Opinion op the Court, by
Preston, J.This is an action of Ejectment brought to recover one undivided moiety of a piece of land situated in Waipio, Ewa, Island of Oahu.
At the trial before McCully, Judge, and a foreign jury, at the last April Term of the Court, the plaintiff proved title by pur*633chase from one Kalukini (k), a son and one of the heirs-at-law of Nahuina, the patentee of the land.
The defendant claimed title under one Alali, the eldest son of the patentee, who claimed under an alleged unrecorded deed from his father, and which was said to have been burnt.
To prove the contents of the alleged deed, Alali was called and testified, (inter alia) “The paper contained the following: 1st, I hereby bequeath to you, Alali, my lands for you to have control over and to care for your younger brothers and to share with them the receipts of the land.”
The defendant also called one Kalua, who was said to be one of the witnesses to the said deed, but he denied knowing anything about it, and denied having told the defendant’s attorney that he did.
A verdict was rendered for the plaintiff, and the defendant subsequently moved for a new trial on the ground that he was taken by surprise by Kalua’s testimony.
The application was supported by an affidavit by Kalua, stating that he had been persuaded to give false testimony and that he saw the intestate execute the instrument, also by an affidavit by Mr. Magoon, defendant’s attorney, to the effect that he relied upon Kalua’s testimony, and had not, therefore, sought for other testimony, and that if a new trial is granted he will be able to establish the contents of the instrument.

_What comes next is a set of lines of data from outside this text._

(* ===== verification/CurveOrder.v ===== *)
(** * The order of the base point

    The scalar arithmetic of [ecgfp5.rs] works modulo the constant of [fn order()];
    signatures verify because that many copies of the base point add up to the
    neutral element.  The multiple is computed here with machine integers, by an
    evaluator of the doubling and addition formulas that is shown to agree with
    them. *)

From Bignums Require Import BigZ.BigZ.
From Stdlib Require Import Zmod.Zmod.
From S2P Require Import Prelude Words Goldilocks Quintic Gfp5 EcScalar EcGroup EcGFp5.

#[local] Open Scope bigZ_scope.

Abbreviation bq := (quint BigZ.t_).

Definition big_p : BigZ.t_ := 18446744069414584321.
Definition red (x : BigZ.t_) : BigZ.t_ := x mod big_p.

Definition qadd (a c : bq) : bq :=
  let '(Quint a0 a1 a2 a3 a4) := a in
  let '(Quint c0 c1 c2 c3 c4) := c in
  Quint (a0 + c0) (a1 + c1) (a2 + c2) (a3 + c3) (a4 + c4).

Definition qsub (a c : bq) : bq :=
  let '(Quint a0 a1 a2 a3 a4) := a in
  let '(Quint c0 c1 c2 c3 c4) := c in
  Quint (a0 - c0) (a1 - c1) (a2 - c2) (a3 - c3) (a4 - c4).

Definition qscale (k : BigZ.t_) (a : bq) : bq :=
  let '(Quint a0 a1 a2 a3 a4) := a in
  Quint (k * a0) (k * a1) (k * a2) (k * a3) (k * a4).

Definition qmul_b (a : bq) : bq :=
  let '(Quint a0 a1 a2 a3 a4) := a in
  Quint (789 * a4) (263 * a0) (263 * a1) (263 * a2) (263 * a3).

Definition qmul (a c : bq) : bq :=
  let '(Quint a0 a1 a2 a3 a4) := a in
  let '(Quint c0 c1 c2 c3 c4) := c in
  Quint (red (a0 * c0 + 3 * (a1 * c4 + a2 * c3 + a3 * c2 + a4 * c1)))
        (red (a0 * c1 + a1 * c0 + 3 * (a2 * c4 + a3 * c3 + a4 * c2)))
        (red (a0 * c2 + a1 * c1 + a2 * c0 + 3 * (a3 * c4 + a4 * c3)))
        (red (a0 * c3 + a1 * c2 + a2 * c1 + a3 * c0 + 3 * (a4 * c4)))
        (red (a0 * c4 + a1 * c3 + a2 * c2 + a3 * c1 + a4 * c0)).

Record bpoint := BPoint { bX : bq; bZ : bq; bU : bq; bT : bq }.

Definition bdouble (P : bpoint) : bpoint :=
  let '(BPoint X Z U T) := P in
  let zt := qmul Z T in
  let z1 := qmul zt U in
  let t2 := qmul zt T in
  let w1 := qsub t2 (qmul (qmul U U) (qscale 2 (qadd X Z))) in
  let t4 := qmul z1 z1 in
  let w2 := qmul w1 w1 in
  BPoint (qscale 4 (qmul_b t4)) w2 (qscale 2 (qmul w1 z1))
    (qsub (qscale 2 (qmul t2 t2)) (qadd (qscale 4 t4) w2)).

Definition badd (P Q : bpoint) : bpoint :=
  let '(BPoint X1 Z1 U1 T1) := P in
  let '(BPoint X2 Z2 U2 T2) := Q in
  let m := qmul X1 X2 in
  let z := qmul Z1 Z2 in
  let s := qadd (qmul X1 Z2) (qmul X2 Z1) in
  let w := qmul U1 U2 in
  let t := qmul T1 T2 in
  let v := qadd (qmul U1 T2) (qmul U2 T1) in
  let n := qadd m (qmul_b z) in
  let tn := qmul t n in
  let wn := qscale 2 (qmul w (qadd (qmul_b s) n)) in
  BPoint (qmul_b (qadd (qmul s t) (qscale 2 (qmul w (qadd s n)))))
    (qsub tn wn) (qmul v (qsub (qmul_b z) m)) (qadd tn wn).

Fixpoint bmul (n : positive) (P : bpoint) : bpoint :=
  match n with
  | xH => P
  | xO n => bdouble (bmul n P)
  | xI n => badd (bdouble (bmul n P)) P
  end.

(** ** The evaluator computes the formulas *)

Definition bval (a : bq) : F5 := qmap (λ z, fp (BigZ.to_Z z)) a.

Lemma big_p_val : BigZ.to_Z big_p = p.
Proof. vm_compute. reflexivity. Qed.
Lemma red_val x : fp (BigZ.to_Z (red x)) = fp (BigZ.to_Z x).
Proof. unfold red. rewrite BigZ.spec_modulo, big_p_val. exact (Zmod.of_Z_mod (BigZ.to_Z x)). Qed.

Lemma big_3 : BigZ.to_Z 3 = 3%Z. Proof. reflexivity. Qed.
Lemma big_263 : BigZ.to_Z 263 = 263%Z. Proof. reflexivity. Qed.
Lemma big_789 : BigZ.to_Z 789 = 789%Z. Proof. reflexivity. Qed.

Ltac bval_by :=
  cbv beta iota delta [bval qadd qsub qscale qmul_b qmul qmap q0 q1 q2 q3 q4];
  rewrite ?red_val, ?BigZ.spec_add, ?BigZ.spec_sub, ?BigZ.spec_mul, ?BigZ.spec_add, ?BigZ.spec_mul;
  rewrite ?fp_add, ?fp_sub, ?fp_mul, ?fp_add, ?fp_mul, ?big_3, ?big_263, ?big_789.

Lemma qadd_val a c : bval (qadd a c) = (bval a + bval c)%f5.
Proof. destruct a as [a0 a1 a2 a3 a4], c as [c0 c1 c2 c3 c4]. unfold f5_add. bval_by. reflexivity. Qed.

Lemma qsub_val a c : bval (qsub a c) = (bval a - bval c)%f5.
Proof. destruct a as [a0 a1 a2 a3 a4], c as [c0 c1 c2 c3 c4]. unfold f5_sub. bval_by. reflexivity. Qed.

Lemma qscale_val k n a : BigZ.to_Z k = n → bval (qscale k a) = (f5 n * bval a)%f5.
Proof.
  intros <-. destruct a as [a0 a1 a2 a3 a4]. bval_by. f5_coefs. f_equal; ring.
Qed.

Lemma qmul_b_val a : bval (qmul_b a) = (curve_b * bval a)%f5.
Proof. destruct a as [a0 a1 a2 a3 a4]. unfold curve_b. bval_by. f5_coefs. f_equal; ring. Qed.

Lemma qmul_val a c : bval (qmul a c) = (bval a * bval c)%f5.
Proof.
  destruct a as [a0 a1 a2 a3 a4], c as [c0 c1 c2 c3 c4]. bval_by. f5_coefs. f_equal; ring.
Qed.

Lemma qscale_2 a : bval (qscale 2 a) = (f5 2 * bval a)%f5.
Proof. by apply qscale_val. Qed.
Lemma qscale_4 a : bval (qscale 4 a) = (f5 4 * bval a)%f5.
Proof. by apply qscale_val. Qed.
Create Rewrite HintDb bval.
#[local] Hint Rewrite qadd_val qsub_val qscale_2 qscale_4 qmul_b_val qmul_val : bval.

Definition bfrac (P : bpoint) : frac_point :=
  Frac (bval (bX P)) (bval (bZ P)) (bval (bU P)) (bval (bT P)).

Ltac bfrac_by :=
  apply frac_point_eq; cbn [bfrac bX bZ bU bT fX fZ fU fT padd pdouble];
  autorewrite with bval; ring.

Lemma bdouble_val P : bfrac (bdouble P) = pdouble (bfrac P).
Proof. destruct P. unfold bdouble. bfrac_by. Qed.

Lemma badd_val P Q : bfrac (badd P Q) = padd (bfrac P) (bfrac Q).
Proof. destruct P, Q. unfold badd. bfrac_by. Qed.

Lemma bmul_val n P Q :
  proper (bfrac P) → frac (bfrac P) = aff Q →
  proper (bfrac (bmul n P)) ∧ frac (bfrac (bmul n P)) = aff (Zpos n • Q).
Proof.
  intros HP HQ.
  assert (∀ m, proper (bfrac (bmul m P)) ∧ frac (bfrac (bmul m P)) = aff (Zpos m • Q) →
    proper (bfrac (bdouble (bmul m P))) ∧ frac (bfrac (bdouble (bmul m P))) = aff (Zpos (xO m) • Q)) as Hd.
  { intros m [H1 H2]. rewrite bdouble_val. destruct (frac_pdouble (bfrac (bmul m P))) as [H3 H4];
      [done|by rewrite H2|]. split; [done|]. rewrite H4, H2.
    change (aadd _ _) with (aff (gadd (Zpos m • Q) (Zpos m • Q))). by rewrite gmul_double, <- gmul_mul. }
  induction n as [n IH|n IH|]; cbn [bmul].
  - destruct (Hd n IH) as [H1 H2]. rewrite badd_val.
    destruct (frac_padd (bfrac (bdouble (bmul n P))) (bfrac P)) as [H3 H4];
      [done|done|by rewrite H2|by rewrite HQ|]. split; [done|]. rewrite H4, H2, HQ.
    change (aadd _ _) with (aff (gadd (Zpos (xO n) • Q) Q)). by rewrite gadd_comm, <- gmul_succ.
  - by apply Hd.
  - by rewrite gmul_1.
Qed.

Definition bG : bpoint :=
  BPoint (Quint 12883135586176881569 4356519642755055268 5248930565894896907
     2165973894480315022 2448410071095648785) (Quint 1 0 0 0 0) (Quint 1 0 0 0 0) (Quint 4 0 0 0 0).

(** Whether the multiple of the base point is the neutral element. *)
Definition vanishes (n : positive) : bool :=
  forallb (λ c, BigZ.eqb (red c) 0) (qlist (bU (bmul n bG))).

Lemma bG_rep : proper (bfrac bG) ∧ frac (bfrac bG) = aff G.
Proof.
  assert (bfrac bG = Frac G_aff.1 1%f5 1%f5 (f5 4)) as ->.
  { apply frac_point_eq; apply f5_by_value; vm_compute; reflexivity. }
  split.
  - split; cbn [fZ fT]; [apply f5_one_nonzero|].
    intros H%(f_equal (λ x, Zmod.to_Z (q0 x))). vm_compute in H. discriminate H.
  - cbn [frac fX fZ fU fT]. apply affine_eq; [|reflexivity]. apply f5_div_1.
Qed.

Lemma bval_zero a : forallb (λ c, BigZ.eqb (red c) 0) (qlist a) = true → bval a = 0%f5.
Proof.
  destruct a as [a0 a1 a2 a3 a4]. unfold qlist. cbn [forallb q0 q1 q2 q3 q4].
  rewrite !andb_true_iff, !BigZ.spec_eqb, !Z.eqb_eq. intros (H0 & H1 & H2 & H3 & H4 & _).
  unfold bval, qmap. cbn [q0 q1 q2 q3 q4].
  rewrite <- (red_val a0), <- (red_val a1), <- (red_val a2), <- (red_val a3), <- (red_val a4).
  rewrite H0, H1, H2, H3, H4. change (BigZ.to_Z 0) with 0%Z. by rewrite fp_0.
Qed.

Lemma vanishes_spec n : vanishes n = true → Zpos n • G = gzero.
Proof.
  intros HU%bval_zero. destruct bG_rep as [Hp Hf]. destruct (bmul_val n bG G Hp Hf) as [[HZ HT] H].
  generalize dependent (bmul n bG). intros R HU HZ HT H.
  apply group_snd_eq. rewrite <- H. cbn [frac snd]. change (fU (bfrac R)) with (bval (bU R)).
  rewrite HU. change (aff gzero).2 with 0%f5. unfold f5_div. ring.
Qed.

(** The base point has the order of the scalars. *)
Lemma order_G : ORDER • G = gzero.
Proof. apply (vanishes_spec (Z.to_pos ORDER)). vm_compute. reflexivity. Qed.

The motion for a new trial was denied and exceptions were duly taken.
By the Court.
The evidence as to the execution of the alleged burnt instrument is very vague, even supposing the witness Kalua should testify as expected.
The testimony of Alali is presumptive that the instrument was a will, and as it was not proved within five years from the death of the testator, it would have no effect against the heirs.
Upon a review of the whole testimony, and considering that the witness Kalua is very illiterate, being unable fin write, we are *634not disposed to differ from the decision of the presiding Judge, and, therefore, the exceptions are overruled with costs.
W. H. Castle, for plaintiff. P. Neumann, J. A. Magoon and A. Rosa, for defendant. Honolulu, July 31, 1886.